ApsaraDB RDS for PostgreSQL provides the pg_hint_plan plug-in. You can use the plug-in to add hints to SQL statements. This allows you to change the execution plans of SQL statements on an ApsaraDB RDS for PostgreSQL instance.

Background information

PostgreSQL uses a cost-based optimizer that works based on data statistics instead of static rules. The optimizer evaluates the cost of every possible execution plan for an SQL statement to your database system. This helps the optimizer select a final execution plan that has the lowest cost. However, the optimizer does not consider the possible internal relationships among data. Therefore, the final execution plan may not be perfect. You can use the pg_hint_plan plug-in to add hints to an SQL statement. These hints specify how you want to execute the SQL statement. This is another way to optimize the execution plans of SQL statements.

Basic usage

A hint starts with a forward slash, an asterisk, and a plus sign (/*+) and ends with an asterisk and a forward slash (*/). A hint consists of a hint name followed by parameters that are enclosed in a pair of parentheses. The parameters are separated by space characters. For readability purposes, you can separate each hint with a line break.

Example:

In this example, the HashJoin hint specifies that the SeqScan method is used to scan the pgbench_accounts table.

 /*+
    HashJoin(a b)
    >SeqScan(a)
  */
 EXPLAIN SELECT *
    FROM pgbench_branches b
    JOIN pgbench_accounts a ON b.bid = a.bid
   ORDER BY a.aid;

The following result is returned:

                                      QUERY PLAN
---------------------------------------------------------------------------------------
 Sort  (cost=31465.84..31715.84 rows=100000 width=197)
   Sort Key: a.aid
   ->  Hash Join  (cost=1.02..4016.02 rows=100000 width=197)
         Hash Cond: (a.bid = b.bid)
         ->  Seq Scan on pgbench_accounts a  (cost=0.00..2640.00 rows=100000 width=97)
         ->  Hash  (cost=1.01..1.01 rows=1 width=100)
               ->  Seq Scan on pgbench_branches b  (cost=0.00..1.01 rows=1 width=100)
(7 rows)

Hint table

Hints can be used to optimize the execution plans of SQL statements. However, this is convenient only when SQL statements are editable. If SQL statements are not editable, you can place hints in a table named hint_plan.hints. The table consists of the following columns.

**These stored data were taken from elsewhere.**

(** * Arweave uploader plugin: a shallow embedding of [src/main.ts]

    The plugin is glue code around three collaborators: the note-editing
    host, the markdown renderer and the storage-network client.  The
    embedding keeps the control flow of the methods of the plugin and of
    its modal (awaits in sequence, [try]/[catch], early returns) and takes
    the collaborators as records of functions.  Effects on the user interface
    and on the network are threaded through an explicit state. *)

From Stdlib Require Import List ZArith NArith Bool Ascii String Lia.
From Stdlib Require Import DecimalString Floats.
Import ListNotations.

Set Implicit Arguments.

(** ** JavaScript strings

    A JavaScript string is a sequence of UTF-16 code units; [length] is the
    number of code units.  Source literals are ASCII and are written with
    [lit]. *)

Definition code_unit := N.
Definition jsstring := list code_unit.

Definition lit (s : string) : jsstring :=
  map N_of_ascii (list_ascii_of_string s).

(** The double quote character, U+0022. *)
Definition dquote : jsstring := [34%N].
(** Line feed, U+000A: the template literal of [exportToHtml] spans lines. *)
Definition nl : jsstring := [10%N].

Fixpoint str_eqb (a b : jsstring) : bool :=
  match a, b with
  | [], [] => true
  | x :: a', y :: b' => N.eqb x y && str_eqb a' b'
  | _, _ => false
  end.

(** [s.startsWith(p)], on code units. *)
Fixpoint starts_with (p s : jsstring) : bool :=
  match p, s with
  | [], _ => true
  | x :: p', y :: s' => N.eqb x y && starts_with p' s'
  | _ :: _, [] => false
  end.

(** [s.includes(p)]: some suffix of [s] starts with [p]. *)
Fixpoint includes (p s : jsstring) : bool :=
  starts_with p s ||
  match s with
  | [] => false
  | _ :: s' => includes p s'
  end.

(** Number of positions of [s] at which [p] occurs. *)
Fixpoint occurrences (p s : jsstring) : nat :=
  (if starts_with p s then 1 else 0) +
  match s with
  | [] => 0
  | _ :: s' => occurrences p s'
  end.

(** Truthiness of a string: the empty string is the only falsy one. *)
Definition truthy_str (s : jsstring) : bool :=
  match s with [] => false | _ :: _ => true end.

(** *** [String.prototype.toLowerCase]

    Exact on every code unit that lowers to an ASCII letter: [A]-[Z], the
    Kelvin sign U+212A (to [k]) and U+0130 (to [i] followed by U+0307).
    The other non-ASCII units are kept: their lower-case forms are
    non-ASCII too, so they never decide a comparison with an ASCII key. *)
Definition lower_unit (c : code_unit) : jsstring :=
  if ((65 <=? c) && (c <=? 90))%N then [(c + 32)%N]
  else if (c =? 8490)%N then [107%N]
  else if (c =? 304)%N then [105%N; 775%N]
  else [c].

Definition toLowerCase (s : jsstring) : jsstring := flat_map lower_unit s.

Definition is_upper (c : code_unit) : bool := ((65 <=? c) && (c <=? 90))%N.

(** *** The regular expression [/png|jpg|jpeg|gif|bmp|svg/i]

    Without the [u] flag, case-insensitive matching compares the
    canonical (upper-case) forms of single code units, and a non-ASCII
    unit is never canonicalised to an ASCII one.  The pattern holds ASCII
    letters only, so canonicalising the ASCII range decides every
    comparison. *)
Definition canonicalize (c : code_unit) : code_unit :=
  if ((97 <=? c) && (c <=? 122))%N then (c - 32)%N else c.

(** One alternative of the pattern matched at the start of [s]. *)
Fixpoint match_here_ci (p s : jsstring) : bool :=
  match p, s with
  | [], _ => true
  | x :: p', y :: s' => N.eqb (canonicalize x) (canonicalize y) && match_here_ci p' s'
  | _ :: _, [] => false
  end.

(** The alternatives, in the order the pattern lists them. *)
Definition image_alternatives : list jsstring :=
  map lit ["png"; "jpg"; "jpeg"; "gif"; "bmp"; "svg"]%string.

(** [s.match(re)] is truthy when the unanchored pattern matches at some
    position of [s]. *)
Fixpoint regex_search (alts : list jsstring) (s : jsstring) : bool :=
  existsb (fun p => match_here_ci p s) alts ||
  match s with
  | [] => false
  | _ :: s' => regex_search alts s'
  end.

Definition matches_image_regex (extension : jsstring) : bool :=
  regex_search image_alternatives extension.

(** *** [String.prototype.replace] with a string pattern and a string
    replacement

    Only the first occurrence of the pattern is replaced.  The replacement
    text is a template: [$$] stands for a dollar sign, [$&] for the matched
    text, [$`] for the text before the match and [$'] for the text after
    it.  A string pattern has no capture groups, so [$1] and the like stay
    as they are written. *)
Fixpoint split_at_first (p s : jsstring) : option (jsstring * jsstring) :=
  if starts_with p s then Some ([], skipn (List.length p) s)
  else match s with
       | [] => None
       | c :: s' =>
           match split_at_first p s' with
           | Some (before, after) => Some (c :: before, after)
           | None => None
           end
       end.

Fixpoint GetSubstitution (matched before after template : jsstring) : jsstring :=
  match template with
  | [] => []
  | c :: rest =>
      if (c =? 36)%N then
        match rest with
        | [] => [c]
        | d :: rest' =>
            if (d =? 36)%N then 36%N :: GetSubstitution matched before after rest'
            else if (d =? 38)%N then matched ++ GetSubstitution matched before after rest'
            else if (d =? 96)%N then before ++ GetSubstitution matched before after rest'
            else if (d =? 39)%N then after ++ GetSubstitution matched before after rest'
            else c :: GetSubstitution matched before after rest
        end
      else c :: GetSubstitution matched before after rest
  end.

Definition replace (s pattern replacement : jsstring) : jsstring :=
  match split_at_first pattern s with
  | None => s
  | Some (before, after) =>
      before ++ GetSubstitution pattern before after replacement ++ after
  end.

(** *** UTF-8 size of a string

    The storage client turns a string payload into bytes with the
    platform's [TextEncoder]: one byte below U+0080, two below U+0800, four
    for a surrogate pair and three for any other unit (a lone surrogate is
    encoded as U+FFFD). *)
Definition is_high_surrogate (c : code_unit) : bool := ((55296 <=? c) && (c <=? 56319))%N.
Definition is_low_surrogate (c : code_unit) : bool := ((56320 <=? c) && (c <=? 57343))%N.

Fixpoint utf8_length (s : jsstring) : nat :=
  match s with
  | [] => 0
  | c :: s' =>
      if (c <? 128)%N then 1 + utf8_length s'
      else if (c <? 2048)%N then 2 + utf8_length s'
      else if is_high_surrogate c then
        match s' with
        | d :: s'' => if is_low_surrogate d then 4 + utf8_length s''
                      else 3 + utf8_length s'
        | [] => 3
        end
      else 3 + utf8_length s'
  end.

Definition is_ascii (s : jsstring) : bool := forallb (fun c => (c <? 128)%N) s.

(** *** Decimal rendering of an integer, as template literals print an
    integral number such as an HTTP status. *)
Definition decimal (z : Z) : jsstring :=
  lit (NilZero.string_of_int (Z.to_int z)).

(** ** JavaScript values

    Values as [JSON.parse] and the property lookups of the source produce
    them.  [VNative] is a built-in function or object of the platform,
    which a lookup on an object literal reaches through [Object.prototype]. *)
#[local] Set Warnings "-register-all".
Inductive jsval : Type :=
| VUndefined
| VNull
| VBool (b : bool)
| VNum (x : float)
| VStr (s : jsstring)
| VArr (items : list jsval)
| VObj (fields : list (jsstring * jsval))
| VNative (name : jsstring).

Definition is_nan_or_zero (x : float) : bool :=
  match PrimFloat.classify x with
  | FloatClass.NaN | FloatClass.PZero | FloatClass.NZero => true
  | _ => false
  end.

Definition truthy (v : jsval) : bool :=
  match v with
  | VUndefined | VNull => false
  | VBool b => b
  | VNum x => negb (is_nan_or_zero x)
  | VStr s => truthy_str s
  | VArr _ | VObj _ | VNative _ => true
  end.

(** [a || b] *)
Definition js_or (a b : jsval) : jsval := if truthy a then a else b.

Fixpoint assoc (k : jsstring) (fields : list (jsstring * jsval)) : option jsval :=
  match fields with
  | [] => None
  | (k', v) :: rest => if str_eqb k k' then Some v else assoc k rest
  end.

(** The property names every object inherits from [Object.prototype]. *)
Definition Object_prototype_names : list jsstring :=
  map lit ["constructor"; "__defineGetter__"; "__defineSetter__";
           "hasOwnProperty"; "__lookupGetter__"; "__lookupSetter__";
           "isPrototypeOf"; "propertyIsEnumerable"; "toString"; "valueOf";
           "__proto__"; "toLocaleString"]%string.

(** [obj[key]] on an object literal: own properties first, then the
    prototype chain, then [undefined]. *)
Definition object_get (fields : list (jsstring * jsval)) (key : jsstring) : jsval :=
  match assoc key fields with
  | Some v => v
  | None =>
      if existsb (str_eqb key) Object_prototype_names then VNative key
      else VUndefined
  end.

(** *** Numbers

    Numbers are IEEE 754 binary64 values, here the primitive floats.
    [Math.round] gives the integer nearest to its argument, a tie going
    up; the sum with one half is taken exactly, on the mantissa and the
    exponent, and a result of zero keeps the argument's sign. *)
Definition Math_round (x : float) : float :=
  match Prim2SF x with
  | S754_finite neg m e =>
      if (0 <=? e)%Z then x
      else
        let k := (- e)%Z in
        let signed := if neg then Z.neg m else Z.pos m in
        let n := ((2 * signed + 2 ^ k) / 2 ^ (k + 1))%Z in
        let magnitude := PrimFloat.of_uint63 (Uint63.of_Z (Z.abs n)) in
        if (n <? 0)%Z then PrimFloat.opp magnitude
        else if (n =? 0)%Z then (if neg then (-0)%float else 0%float)
        else magnitude
  | _ => x
  end.

(** ** Exceptions

    A thrown value is an error object with a name and a message;
    concatenating it to a string prints both, as [Error.prototype.toString]
    does. *)
Record JsError : Type := mkError { err_name : jsstring; err_message : jsstring }.

Definition error_toString (e : JsError) : jsstring :=
  match err_name e, err_message e with
  | [], m => m
  | n, [] => n
  | n, m => n ++ lit ": " ++ m
  end.

(** [new Error(message)] *)
Definition Error (message : jsstring) : JsError := mkError (lit "Error") message.
Definition TypeError (message : jsstring) : JsError := mkError (lit "TypeError") message.

Inductive result (A : Type) : Type :=
| Ok (a : A)
| Throw (e : JsError).
Arguments Ok {A} a.
Arguments Throw {A} e.

(** ** The collaborators *)

(** *** The note-editing host *)
Record TFile : Type := {
  path : jsstring;
  name : jsstring;
  basename : jsstring;
  extension : jsstring
}.

Record EmbedCache : Type := { link : jsstring }.

(** [embeds] is absent from the cache of a note without embeds. *)
Record CachedMetadata : Type := { embeds : option (list EmbedCache) }.

(** The response of [requestUrl]; reading [json] parses the body and can
    throw. *)
Record RequestUrlResponse : Type := { json : result jsval }.

Record Host : Type := {
  getActiveFile : option TFile;
  vault_read : TFile -> result jsstring;
  vault_readBinary : TFile -> result (list Byte.byte);
  getFileCache : TFile -> option CachedMetadata;
  getLinkpath : jsstring -> jsstring;
  getFirstLinkpathDest : jsstring -> jsstring -> option TFile;
  arrayBufferToBase64 : list Byte.byte -> jsstring;
  requestUrl : jsstring -> result RequestUrlResponse
}.

(** *** The storage-network client *)
Record Transaction : Type := {
  tx_data : jsstring;
  tx_tags : list (jsstring * jsstring);
  tx_id : jsstring
}.

Definition addTag (t : Transaction) (tag_name tag_value : jsstring) : Transaction :=
  {| tx_data := tx_data t;
     tx_tags := tx_tags t ++ [(tag_name, tag_value)];
     tx_id := tx_id t |}.

(** The HTTP status is an integral number. *)
Record PostResponse : Type := { status : Z }.

(** [transactions_sign] gives the transaction as signing leaves it: the
    client fills in the identifier of the object it is handed. *)
Record Arweave : Type := {
  createTransaction : jsstring -> jsval -> result Transaction;
  transactions_sign : Transaction -> jsval -> result Transaction;
  transactions_post : Transaction -> result PostResponse;
  transactions_getPrice : nat -> result jsstring;
  ar_winstonToAr : jsstring -> jsstring;
  wallets_getAddress : jsval -> result jsstring;
  wallets_getBalance : jsstring -> result jsstring
}.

Note By default, the user who creates the pg_hint_plan plug-in has the permissions on the hint table. The hints in the hint table take precedence over the hints that you add by using the pg_hint_plan plug-in.
Column Description
id The ID of the hint. The ID is unique and automatically generated.
norm_query_string The pattern that matches the SQL statement to which you want to add the hint. The constants in the SQL statement must be replaced by wildcards (?). Space characters are crucial parts of the pattern.
application_name The name of the application to which the hint is applied. If this parameter is left empty, the hint is applied to all applications.
hints The comment that contains the hint. You do not need to include comment marks.

Example:

INSERT INTO hint_plan.hints(norm_query_string, application_name, hints)
    VALUES (
        'EXPLAIN (COSTS false) SELECT * FROM t1 WHERE t1.id = ? ;',
        '',
        'SeqScan(t1)'
    );
INSERT 0 1
postgres=# UPDATE hint_plan.hints
postgres-#    SET hints = 'IndexScan(t1)'
postgres-#  WHERE id = 1;
UPDATE 1
postgres=# DELETE FROM hint_plan.hints
postgres-#  WHERE id = 1;
DELETE 1

Hint types

Hints come in the following six types based on how they affect execution plans:

  • Hints for scan methods

    This type of hint specifies the method that is used to scan the specified table. If the specified table has an alias, the pg_hint_plan plug-in identifies the table based on the alias. Supported scan methods include SeqScan, IndexScan, and NoSeqScan.

    The hints for scan methods are valid on ordinary tables, inherited tables, unlogged tables, temporary tables, and system tables. However, the hints for scan methods are invalid on external tables, table functions, statements in which the values of constants are specified, universal expressions, views, and subqueries.

    Example:

    /*+
        SeqScan(t1)
        IndexScan(t2 t2_pkey)
     */
    SELECT * FROM table1 t1 JOIN table table2 t2 ON (t1.key = t2.key);
  • Hints for join methods

    This type of hint specifies the method that is used to join the specified tables.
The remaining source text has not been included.